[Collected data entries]
◇ ◇ ◇ ◇ ◇

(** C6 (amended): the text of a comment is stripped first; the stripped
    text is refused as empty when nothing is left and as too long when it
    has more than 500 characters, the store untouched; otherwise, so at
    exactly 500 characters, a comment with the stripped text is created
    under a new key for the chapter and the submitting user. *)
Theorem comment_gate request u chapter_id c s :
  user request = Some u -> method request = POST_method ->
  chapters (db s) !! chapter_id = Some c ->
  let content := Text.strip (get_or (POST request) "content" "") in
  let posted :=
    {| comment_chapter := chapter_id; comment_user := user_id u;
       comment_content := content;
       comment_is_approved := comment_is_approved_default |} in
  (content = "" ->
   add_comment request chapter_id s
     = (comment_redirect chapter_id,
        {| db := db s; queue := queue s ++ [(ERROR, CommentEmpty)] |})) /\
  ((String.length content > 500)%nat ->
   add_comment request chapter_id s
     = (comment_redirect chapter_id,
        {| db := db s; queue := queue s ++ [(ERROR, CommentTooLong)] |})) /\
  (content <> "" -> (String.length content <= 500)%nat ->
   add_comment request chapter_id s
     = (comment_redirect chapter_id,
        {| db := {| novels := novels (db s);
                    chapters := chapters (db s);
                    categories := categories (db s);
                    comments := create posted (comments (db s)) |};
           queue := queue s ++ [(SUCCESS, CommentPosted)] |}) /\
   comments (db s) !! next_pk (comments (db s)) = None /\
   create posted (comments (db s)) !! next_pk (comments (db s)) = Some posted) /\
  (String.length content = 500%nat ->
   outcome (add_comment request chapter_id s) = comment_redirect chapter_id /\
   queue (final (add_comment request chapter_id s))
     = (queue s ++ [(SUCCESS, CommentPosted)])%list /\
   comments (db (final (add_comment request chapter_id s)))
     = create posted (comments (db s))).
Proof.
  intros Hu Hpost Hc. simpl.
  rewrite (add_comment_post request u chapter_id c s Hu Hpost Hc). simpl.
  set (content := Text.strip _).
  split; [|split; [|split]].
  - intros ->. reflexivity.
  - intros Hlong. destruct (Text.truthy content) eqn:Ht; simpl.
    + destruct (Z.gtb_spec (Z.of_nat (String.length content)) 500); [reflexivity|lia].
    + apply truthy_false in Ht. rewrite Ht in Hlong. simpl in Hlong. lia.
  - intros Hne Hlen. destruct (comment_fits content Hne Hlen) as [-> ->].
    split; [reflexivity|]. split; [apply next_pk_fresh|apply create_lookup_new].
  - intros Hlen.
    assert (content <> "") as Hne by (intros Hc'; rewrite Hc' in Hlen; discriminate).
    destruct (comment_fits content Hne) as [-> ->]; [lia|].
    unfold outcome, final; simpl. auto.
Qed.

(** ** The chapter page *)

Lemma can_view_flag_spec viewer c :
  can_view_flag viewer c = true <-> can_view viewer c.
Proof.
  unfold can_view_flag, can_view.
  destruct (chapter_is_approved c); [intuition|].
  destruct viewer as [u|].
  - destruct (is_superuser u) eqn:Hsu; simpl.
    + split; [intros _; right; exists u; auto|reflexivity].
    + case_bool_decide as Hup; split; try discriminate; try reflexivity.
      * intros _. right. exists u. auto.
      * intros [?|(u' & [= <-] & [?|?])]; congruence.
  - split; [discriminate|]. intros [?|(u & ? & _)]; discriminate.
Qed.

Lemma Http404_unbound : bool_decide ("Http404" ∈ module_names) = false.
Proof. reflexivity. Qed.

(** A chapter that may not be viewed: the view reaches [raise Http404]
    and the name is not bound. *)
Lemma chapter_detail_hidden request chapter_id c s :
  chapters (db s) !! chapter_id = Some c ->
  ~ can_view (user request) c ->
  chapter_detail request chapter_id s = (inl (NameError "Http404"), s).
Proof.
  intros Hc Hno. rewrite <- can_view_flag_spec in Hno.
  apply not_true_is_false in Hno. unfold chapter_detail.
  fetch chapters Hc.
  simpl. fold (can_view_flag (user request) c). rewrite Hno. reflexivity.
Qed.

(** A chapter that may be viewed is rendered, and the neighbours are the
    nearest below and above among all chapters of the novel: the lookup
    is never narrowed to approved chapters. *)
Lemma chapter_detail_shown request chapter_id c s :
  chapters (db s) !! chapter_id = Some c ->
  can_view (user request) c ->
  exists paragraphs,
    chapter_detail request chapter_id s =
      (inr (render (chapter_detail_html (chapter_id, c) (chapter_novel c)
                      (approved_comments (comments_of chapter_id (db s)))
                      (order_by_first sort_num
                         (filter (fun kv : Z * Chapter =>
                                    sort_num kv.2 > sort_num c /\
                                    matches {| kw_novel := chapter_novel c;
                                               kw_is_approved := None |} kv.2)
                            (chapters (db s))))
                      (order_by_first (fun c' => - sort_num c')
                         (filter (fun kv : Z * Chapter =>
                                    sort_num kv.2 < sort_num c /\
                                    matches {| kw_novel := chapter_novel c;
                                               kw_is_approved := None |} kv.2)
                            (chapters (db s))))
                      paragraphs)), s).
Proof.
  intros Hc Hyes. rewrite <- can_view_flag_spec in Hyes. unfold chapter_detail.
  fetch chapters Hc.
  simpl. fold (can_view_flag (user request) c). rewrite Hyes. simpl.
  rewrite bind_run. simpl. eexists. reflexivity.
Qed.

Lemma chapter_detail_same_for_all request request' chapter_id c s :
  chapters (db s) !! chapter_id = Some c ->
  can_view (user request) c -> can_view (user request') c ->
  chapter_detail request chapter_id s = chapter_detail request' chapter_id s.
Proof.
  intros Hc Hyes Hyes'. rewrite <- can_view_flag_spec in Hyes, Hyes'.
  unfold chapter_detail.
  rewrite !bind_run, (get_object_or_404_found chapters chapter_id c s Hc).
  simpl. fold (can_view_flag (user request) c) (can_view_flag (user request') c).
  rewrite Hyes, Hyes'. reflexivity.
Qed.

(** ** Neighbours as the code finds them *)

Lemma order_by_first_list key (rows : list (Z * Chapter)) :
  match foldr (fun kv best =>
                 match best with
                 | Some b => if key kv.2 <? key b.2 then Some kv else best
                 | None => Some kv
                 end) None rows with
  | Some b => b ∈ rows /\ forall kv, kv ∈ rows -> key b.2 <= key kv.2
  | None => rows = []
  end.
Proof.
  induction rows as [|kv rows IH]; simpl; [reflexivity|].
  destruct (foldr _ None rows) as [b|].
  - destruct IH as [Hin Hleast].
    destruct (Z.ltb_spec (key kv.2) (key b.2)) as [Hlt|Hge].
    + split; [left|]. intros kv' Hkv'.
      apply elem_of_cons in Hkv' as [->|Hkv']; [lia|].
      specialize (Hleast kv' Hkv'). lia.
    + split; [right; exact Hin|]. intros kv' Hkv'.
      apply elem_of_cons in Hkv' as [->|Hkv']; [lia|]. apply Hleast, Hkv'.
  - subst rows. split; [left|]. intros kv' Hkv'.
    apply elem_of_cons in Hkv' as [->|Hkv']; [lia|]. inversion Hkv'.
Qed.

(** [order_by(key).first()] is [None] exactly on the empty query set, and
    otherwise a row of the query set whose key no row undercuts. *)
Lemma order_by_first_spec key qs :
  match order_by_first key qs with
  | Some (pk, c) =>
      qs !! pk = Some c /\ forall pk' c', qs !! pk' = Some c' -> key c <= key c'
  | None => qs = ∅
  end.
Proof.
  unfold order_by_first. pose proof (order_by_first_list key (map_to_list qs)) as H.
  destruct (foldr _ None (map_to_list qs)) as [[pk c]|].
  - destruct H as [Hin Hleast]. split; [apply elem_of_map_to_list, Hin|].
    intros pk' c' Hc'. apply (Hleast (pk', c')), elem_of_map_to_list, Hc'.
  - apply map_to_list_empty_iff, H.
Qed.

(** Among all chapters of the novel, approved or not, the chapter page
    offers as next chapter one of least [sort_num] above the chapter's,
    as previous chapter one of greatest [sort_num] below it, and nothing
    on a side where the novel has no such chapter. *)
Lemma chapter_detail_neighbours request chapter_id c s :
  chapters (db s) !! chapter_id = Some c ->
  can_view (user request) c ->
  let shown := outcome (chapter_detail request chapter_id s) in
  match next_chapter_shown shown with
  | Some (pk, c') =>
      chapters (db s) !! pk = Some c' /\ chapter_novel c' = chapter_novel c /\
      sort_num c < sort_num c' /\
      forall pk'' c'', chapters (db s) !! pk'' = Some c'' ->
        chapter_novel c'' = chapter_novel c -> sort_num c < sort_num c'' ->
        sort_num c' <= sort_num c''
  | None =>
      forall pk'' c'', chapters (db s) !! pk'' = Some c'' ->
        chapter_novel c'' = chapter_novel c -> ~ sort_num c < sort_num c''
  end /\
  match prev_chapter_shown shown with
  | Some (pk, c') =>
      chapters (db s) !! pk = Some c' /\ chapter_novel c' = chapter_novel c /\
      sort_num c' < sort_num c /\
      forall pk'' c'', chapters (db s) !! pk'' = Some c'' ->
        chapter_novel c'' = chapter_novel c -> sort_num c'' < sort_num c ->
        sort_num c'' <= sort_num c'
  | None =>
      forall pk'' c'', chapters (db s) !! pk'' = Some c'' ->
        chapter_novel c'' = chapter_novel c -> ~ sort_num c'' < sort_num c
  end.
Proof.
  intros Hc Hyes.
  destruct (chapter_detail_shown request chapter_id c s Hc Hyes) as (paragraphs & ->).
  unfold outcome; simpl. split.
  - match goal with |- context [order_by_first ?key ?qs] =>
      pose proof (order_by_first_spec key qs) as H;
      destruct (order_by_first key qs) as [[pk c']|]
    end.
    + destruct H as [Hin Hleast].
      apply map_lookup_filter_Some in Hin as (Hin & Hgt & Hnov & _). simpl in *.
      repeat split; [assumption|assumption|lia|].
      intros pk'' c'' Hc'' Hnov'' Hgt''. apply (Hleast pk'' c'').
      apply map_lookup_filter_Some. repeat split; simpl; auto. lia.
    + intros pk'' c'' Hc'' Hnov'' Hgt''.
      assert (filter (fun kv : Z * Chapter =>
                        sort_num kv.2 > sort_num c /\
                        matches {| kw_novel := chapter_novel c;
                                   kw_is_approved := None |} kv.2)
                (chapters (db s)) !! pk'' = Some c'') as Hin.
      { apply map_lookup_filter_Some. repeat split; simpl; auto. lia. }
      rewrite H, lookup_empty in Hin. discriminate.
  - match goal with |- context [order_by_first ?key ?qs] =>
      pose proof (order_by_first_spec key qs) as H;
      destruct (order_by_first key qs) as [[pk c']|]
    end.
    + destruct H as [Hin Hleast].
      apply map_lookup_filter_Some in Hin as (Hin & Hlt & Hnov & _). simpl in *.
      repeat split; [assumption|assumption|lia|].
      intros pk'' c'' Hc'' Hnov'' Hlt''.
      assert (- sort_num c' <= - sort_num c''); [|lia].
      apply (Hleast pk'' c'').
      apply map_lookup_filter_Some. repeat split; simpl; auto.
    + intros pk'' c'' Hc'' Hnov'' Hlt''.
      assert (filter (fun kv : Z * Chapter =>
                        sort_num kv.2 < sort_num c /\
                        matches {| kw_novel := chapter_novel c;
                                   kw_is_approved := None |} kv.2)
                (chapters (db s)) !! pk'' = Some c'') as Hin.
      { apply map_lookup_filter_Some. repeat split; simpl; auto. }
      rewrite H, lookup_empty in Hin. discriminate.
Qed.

◇ ◇ ◇ ◇ ◇

* _Task requirements_
Tally the lines in the records above that contain the word "characters", and give only that number.

* _Task answer_
2